RECORDS TO USE:
*** Begin section ***
(** The body of [for dependency, dependents in mainDependencies.items()] *)
Definition classify (w : world) (verbose : bool) (mainVarList : gset string)
    (sourceVarFiles : list string) (destPath : option string)
    (st : refs) (item : string * gset string) : refs :=
  let dependency := item.1 in
  let dependents := item.2 in
  if blank dependency then st
  else
    match List.find (satisfies dependency) (elements mainVarList) with
    | Some var_name =>
        Refs (missingRefs st) (foundRefs st)
             (dict_set dependency (var_name, dependents) (alreadySatisfiedRefs st))
             (files st)
             (if verbose then printed st ++ [SatisfiedLine dependency] else printed st)
    | None =>
        let missing :=
          Refs (dict_set dependency dependents (missingRefs st)) (foundRefs st)
               (alreadySatisfiedRefs st) (files st) (printed st) in
        match find_dependency_match dependency sourceVarFiles with
        | Some match_file =>
            if Py.nonempty match_file then
              copy_found w destPath match_file
                (Refs (missingRefs st)
                      (dict_set dependency (match_file, dependents) (foundRefs st))
                      (alreadySatisfiedRefs st) (files st) (printed st))
            else missing
        | None => missing
        end
    end.

Definition classify_all (w : world) (verbose : bool) (mainVarList : gset string)
    (mainDependencies : list (string * gset string))
    (sourceVarFiles : list string) (destPath : option string)
    (fs : gmap string string) : refs :=
  foldl (classify w verbose mainVarList sourceVarFiles destPath)
        (Refs [] [] [] fs []) mainDependencies.

(** [if destPath: os.makedirs(destPath, exist_ok=True)]: the error raised,
    if any; nothing is created for [None] and for the empty string. *)
Definition create_destination (w : world) (destPath : option string) : option exn :=
  match destPath with
  | Some dest => if Py.nonempty dest then makedirs w dest else None
  | None => None
  end.

(** The scans of the two libraries, the creation of the destination and
    the classification.  An error of [os.makedirs] reaches the outer
    [except]: it is printed and [{}, {}] returned, no name having been
    classified and no file copied. *)
Definition checkMissingReferences (w : world) (verbose : bool)
    (mainPath sourcePath : string) (destPath : option string)
    (fs : gmap string string) : refs :=
  let scan := getAllVars w mainPath in
  let mainVarList := scan.1.1 in
  let mainDependencies := scan.1.2 in
  let sourceVarFiles := safe_glob w (OsPath.join sourcePath "**/*.var") in
  match create_destination w destPath with
  | Some error => Refs [] [] [] fs [RunError error]
  | None =>
      classify_all w verbose mainVarList mainDependencies sourceVarFiles destPath fs
  end.

(** ** Vocabulary of the statements *)

(** A source file is a candidate of version [n] for [base] when its
    identifier is [base], a dot, and a decimal numeral of value [n]. *)
Definition candidate (base source_file : string) (n : N) : Prop :=
  ∃ v, source_name source_file = base +:+ "." +:+ v ∧ Py.int v = Some n.

(** What the search of the two version rules is to return: a candidate of
    the pool whose version no other candidate exceeds, and nothing exactly
    when the pool holds no candidate. *)
Definition highest_in (base : string) (pool : list string) (result : option string)
  : Prop :=
  match result with
  | Some f =>
      f ∈ pool ∧
      ∃ n, candidate base f n ∧
           ∀ g k, g ∈ pool → candidate base g k → (k ≤ n)%N
  | None => ∀ g k, g ∈ pool → ¬ candidate base g k
  end.

(** The first tuple of the list carries the greatest number. *)
Definition head_greatest (l : list (N * string)) : Prop :=
  match l with
  | [] => True
  | m :: _ => ∀ y, y ∈ l → (y.1 ≤ m.1)%N
  end.

(** The terminal state of one dependency name *)
Inductive verdict :=
  | Skipped
  | Satisfied (var_name : string)
  | Resolved (match_file : string)
  | Missing.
*** End section ***
Repeat exactly, and only, the lines from the one containing "(y.1 ≤ m.1)%N" through the last line above.

RESPONSE FOR THIS EXERCISE:
  | m :: _ => ∀ y, y ∈ l → (y.1 ≤ m.1)%N
  end.

(** The terminal state of one dependency name *)
Inductive verdict :=
  | Skipped
  | Satisfied (var_name : string)
  | Resolved (match_file : string)
  | Missing.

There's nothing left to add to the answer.